Simpler HIV Therapy Isn't Always Better

Study: Less-complicated regimen not as effective

WEDNESDAY, April 28, 2004 (HealthDayNews) -- When it comes to treating HIV, the old adage "less is more" definitely doesn't hold true.

A study in the April 29 issue of the New England Journal of Medicine reports that a simple drug regimen combining three medications -- AZT, lamivudine and abacavir -- into one pill wasn't as effective in controlling HIV as other treatment regimens in the study were.

"This was a large study designed to look at what the best treatment to start with is for HIV infection," said study author Dr. Roy Gulick, director of the Cornell HIV Clinical Trials Unit at New York-Presbyterian/Weill Cornell Medical Center in New York City. "We compared three treatments and found that one of the three was performing inferiorly.

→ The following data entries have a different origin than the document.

(** The actions that move the unread counter through the notification
    list: the four local reducers and the two fulfilled cases. *)
Definition countingAction (a : Action) : bool :=
  match a with
  | addNotification _ | markNotificationAsReadLocal _ _
  | markAllNotificationsAsReadLocal _ | removeNotification _
  | markNotificationAsRead_fulfilled _ | deleteNotification_fulfilled _ => true
  | _ => false
  end.

(** Whether the action applies a decrement: the notification it names
    is in the list and unread (and, for the fulfilled read, the updated
    one is read). *)
Definition decrements (s : State) (a : Action) : bool :=
  let unreadIn id :=
    match List.find (hasId id) (notifications s) with
    | Some n => negb (isRead n)
    | None => false
    end in
  match a with
  | markNotificationAsReadLocal id _ => unreadIn id
  | removeNotification id => unreadIn id
  | deleteNotification_fulfilled id => unreadIn id
  | markNotificationAsRead_fulfilled u => unreadIn (_id u) && isRead u
  | _ => false
  end.

End NotificationSlice.

(** ** routes/messages.js: the routes on stored messages

    Each route is a function of the message collection: it gives the
    reply and the collection after the request.  A document loaded from
    the store passed the schema when it was stored, and the paths these
    routes change carry no validator that can fail (the emoji of a
    reaction is checked by the route), so [save()] succeeds. *)
Module MessageRoutes.

Import MessageModel.

Inductive Reply :=
| Answer (status : nat) (message : string)
| Updated (message conversationId : string) (updatedCount : nat)
| ThreadPage (messages : list Message) (current : Z) (hasNext hasPrev : bool).

Definition status (r : Reply) : nat :=
  match r with
  | Answer code _ => code
  | Updated _ _ _ | ThreadPage _ _ _ _ => 200%nat
  end.

(** [Message.findById] on the ObjectId a castable id is cast to. *)
Definition findById (coll : list Message) (id : string) : option Message :=
  List.find (fun m => String.eqb (_id m) id) coll.

(** [message.save()]: the loaded document is written over the stored
    one, the first of its [_id]. *)
Fixpoint save (m : Message) (coll : list Message) : list Message :=
  match coll with
  | [] => []
  | x :: xs => if String.eqb (_id x) (_id m) then m :: xs else x :: save m xs
  end.

Section Routes.

(** [ObjectId.isValid] and the cast of a string to an ObjectId, as in
    [Server]. *)
Variable isValidObjectId : string -> bool.
Variable castObjectId : string -> ObjectId.

(** What [skip(s).limit(l)] make of the two numbers of the query: the
    number of documents skipped and the limit, or nothing when the
    driver refuses them.  The driver is not part of the repository. *)
Variable queryWindow : Z -> Z -> option (nat * nat).

(** *** PUT /api/messages/:id/read *)
Definition markMessageRead (reqUser : UserModel.User) (id : string) (now : Date)
    (coll : list Message) : Reply * list Message :=
  if negb (isValidObjectId id) then (Answer 500 "Server error", coll)
  else
    match findById coll (castObjectId id) with
    | None => (Answer 404 "Message not found", coll)
    | Some message =>
        if negb (String.eqb (receiverId message) (UserModel._id reqUser))
        then (Answer 403 "Not authorized to mark this message as read", coll)
        else
          (Answer 200 "Message marked as read",
           if negb (isRead message) then save (markAsRead now message) coll else coll)
    end.

(** *** PUT /api/messages/:id/reaction

    [!emoji || typeof emoji !== 'string' || emoji.length < 1 ||
    emoji.length > 10] refuses the request. *)
Definition emojiRefused (emoji : option string) : bool :=
  match emoji with
  | None => true
  | Some e =>
      negb (Js.truthy e) || (String.length e <? 1)%nat || (10 <? String.length e)%nat
  end.

Definition react (reqUser : UserModel.User) (id : string) (emoji : option string)
    (now : Date) (coll : list Message) : Reply * list Message :=
  if emojiRefused emoji
  then (Answer 400 "Emoji must be between 1 and 10 characters", coll)
  else if negb (isValidObjectId id) then (Answer 500 "Server error", coll)
  else
    match findById coll (castObjectId id) with
    | None => (Answer 404 "Message not found", coll)
    | Some message =>
        (Answer 200 "Reaction added successfully",
         save (addReaction (UserModel._id reqUser) (default "" emoji) now message) coll)
    end.

(** *** DELETE /api/messages/:id/reaction *)
Definition unreact (reqUser : UserModel.User) (id : string)
    (coll : list Message) : Reply * list Message :=
  if negb (isValidObjectId id) then (Answer 500 "Server error", coll)
  else
    match findById coll (castObjectId id) with
    | None => (Answer 404 "Message not found", coll)
    | Some message =>
        (Answer 200 "Reaction removed successfully",
         save (removeReaction (UserModel._id reqUser) message) coll)
    end.

(** *** DELETE /api/messages/:id *)
Definition deleteMessage (reqUser : UserModel.User) (id : string) (now : Date)
    (coll : list Message) : Reply * list Message :=
  if negb (isValidObjectId id) then (Answer 500 "Server error", coll)
  else
    match findById coll (castObjectId id) with
    | None => (Answer 404 "Message not found", coll)
    | Some message =>
        if negb (String.eqb (senderId message) (UserModel._id reqUser))
           && negb (String.eqb (receiverId message) (UserModel._id reqUser))
        then (Answer 403 "Not authorized to delete this message", coll)
        else
          (Answer 200 "Message deleted successfully",
           save (softDelete (UserModel._id reqUser) now message) coll)
    end.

The rate of failure was about 21 percent compared to about 11 percent in the other groups."

Gulick and his colleagues enrolled 1,147 people with HIV to receive one of three different, randomly assigned treatments. None of the study participants had received any antiretroviral therapy before the study. The researchers deliberately didn't include medications known as protease inhibitors in the study because, though effective, they can have more troublesome side effects, such as nausea and vomiting.

The three different drug regimens used in this study were: AZT, lamivudine and abacavir, which is sold under the brand name Trizivir; Trizivir plus efavirenz, brand name Sustiva; and Sustiva plus a combination of AZT and lamivudine, marketed as Combivir.

All of the study participants took seven pills daily; some were placebos, so the participants and the investigators didn't know who was taking what medication until the end of the study.

Eighty-one percent of the study participants were male and 60 percent were non-white. The study period was supposed to last for 96 weeks.

After 32 weeks, Gulick says an independent safety board from the National Institute of Allergy and Infectious Diseases reviewed the study data, and recommended that those in the group on Trizivir alone should be switched to other treatment regimens because the treatment failed for nearly one in four people.

"The key information here," said Dr. Joseph Hoagbin, deputy director of the HIV Clinic at the University of Nebraska Medical Center in Omaha, "is while this is a simple regimen with few side effects, it is not effective. It is not potent enough to maintain long-term viral suppression."

Dr. Charles Gonzalez, an investigator at New York University's AIDS Clinical Trial Center, agreed. "This is a beautifully done study that put the nail in the coffin for what was intended to be a regimen with less long-term complications. This combination is not worth the risk."

The biggest surprise in this study, he said, was that people were just as likely to do poorly on this regimen whether they had a high viral load or a low one.

Gulick says the study is continuing until the end of 2004 with the remaining participants on the other two drug combinations.

"This study really tells us the importance of head-to-head comparisons of drug regimens," said Gulick, because previous data suggested these combinations were all good treatment options.

Fortunately, added Hoagbin, there are other simple treatment options available now. And, he said, the most important thing people with HIV need to know is that it's important to keep the disease under control as quickly as possible.

"If you don't get control early, it's very difficult to gain control later," he said.